That sentence finishes by again distinguishing convictions from adjudications—clarifying that
“whether such conviction or adjudication occurred under the law of the Commonwealth, or any other state, the District of Columbia, the United States or any territory thereof,” either designation would suffice to trigger the prohibition under the statute. Code § 18.2-308.2(A).
The statute’s penalty provisions make the same distinction. The baseline penalty for “[a]ny person who violates this section” is a Class 6 felony. This penalty applies to anyone who has a prior conviction or qualifying juvenile adjudication and possessed or transported anything from the list of prohibited items. But then the statute imposes stricter sentencing provisions
[*5]specific to the possession and transportation of firearms, and only for certain members of the first group of individuals who are barred from possessing them—those with “felony
convictions.” “Any person” with a prior conviction for a “violent felony as defined in § 17.1-805,” is subject to a “mandatory minimum term of imprisonment of five years.” Code
§ 18.2-308.2(A). If, on the other hand, the prior conviction was for “any other felony” and occurred “within the prior 10 years,” a two-year mandatory minimum term of imprisonment applies. Id.
We presume that when the legislature uses two different words in the same statute, here
“convictions” and “adjudications,” it does so to impart different meanings. See Sauder v. Ferguson, 289 Va. 449, 457-58 (2015) (“When the General Assembly uses two different terms in the same act, it is presumed to mean two different things.” (quoting Forst v. Rockingham Poultry
Mktg. Coop., 222 Va. 270, 278 (1981))). While the General Assembly was clear in the offense
conduct section of the statute to include both convictions and qualifying adjudications, the mandatory sentencing provisions do not apply to anyone with a prior “conviction or adjudication.” Thus, under the plain language of the statute, those mandatory sentencing provisions apply only if someone has a prior “conviction.”
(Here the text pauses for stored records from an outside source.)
(** The selectors configured for a stage, in the order they are tried. *)
Definition configured (s : PluginState) (stage : string) (project_id workspace : option string) : list string :=
  (profile_names s project_id workspace ≫= profile_routes s stage) ++ provider_priority s.

(** ** The order of the manifests *)

Lemma perm_nil {A} (l1 l2 : list A) : l1 ≡ₚ l2 → l1 = [] ↔ l2 = [].
Proof. intros H. split; intros ->; [by apply Permutation_nil_l in H|by apply Permutation_nil_r in H]. Qed.

#[local] Instance matches_perm : Proper ((≡ₚ) ==> (=) ==> (≡ₚ)) _matches_provider.
Proof. intros r1 r2 H sel ? <-. rewrite !matches_provider_selects. by rewrite H. Qed.

#[local] Instance one_provider_perm : Proper ((≡ₚ) ==> (=)) one_provider.
Proof.
  intros r1 r2 H. apply eq_bool_prop_intro. rewrite !Is_true_true, !one_provider_iff.
  rewrite (perm_nil _ _ H). assert (∀ r, r ∈ r1 ↔ r ∈ r2) as Hr by (intros; by rewrite H).
  by setoid_rewrite Hr.
Qed.

Lemma display_perm r1 r2 stage : r1 ≡ₚ r2 →
  ambiguity stage (_display_candidates r1) = ambiguity stage (_display_candidates r2).
Proof. intros H. unfold ambiguity, _display_candidates. f_equal. apply py_sorted_permut. by rewrite H. Qed.

Lemma single_perm stage r1 r2 qual : r1 ≡ₚ r2 →
  _single_provider_selector_or_raise stage r1 qual = _single_provider_selector_or_raise stage r2 qual.
Proof.
  intros H. destruct (_single_provider_selector_or_raise stage r1 qual) as [a|e] eqn:E; symmetry.
  - apply single_Ok in E as (E & row & Hrow & ->). apply single_Ok. rewrite <-H.
    split; [done|]. exists row. by rewrite <-H.
  - apply single_Err in E as (E & ->). apply single_Err.
    split; [by rewrite <-H|]. by apply display_perm.
Qed.

Lemma choose_perm stage r1 r2 l : r1 ≡ₚ r2 → choose stage r1 l = choose stage r2 l.
Proof.
  intros H. induction l as [|sel l IH]; cbn; [done|].
  assert (_matches_provider r1 sel ≡ₚ _matches_provider r2 sel) as Hm by by rewrite H.
  pose proof (perm_nil _ _ Hm). pose proof (single_perm stage _ _ (str_mem "@" sel) Hm) as Hs.
  destruct (_matches_provider r1 sel), (_matches_provider r2 sel); try naive_solver. by rewrite Hs.
Qed.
That the General Assembly intended for the mandatory sentencing provisions to apply only to persons with qualifying prior felony convictions is reinforced by the default rule on juvenile adjudications: “[e]xcept as otherwise provided by law,” juvenile adjudications do not
“impose any of the civil disabilities ordinarily imposed by conviction for a crime.” Code
§ 16.1-308. This is because “juvenile proceedings are corrective in nature rather than penal. . . .
The primary function of the juvenile courts properly considered is not conviction or punishment for crime; but crime prevention and juvenile rehabilitation.” Kiracofe v. Commonwealth, 198 Va. 833, 844 (1957). The default rule in Code § 16.1-308 applies to all other statutes unless they specify that a different rule applies. Not only does Code § 18.2-308.2(A) lack any statement that the General Assembly intended to override the default rule and equate juvenile adjudications with adult felony convictions, but the text of the statute also carefully distinguishes between the two.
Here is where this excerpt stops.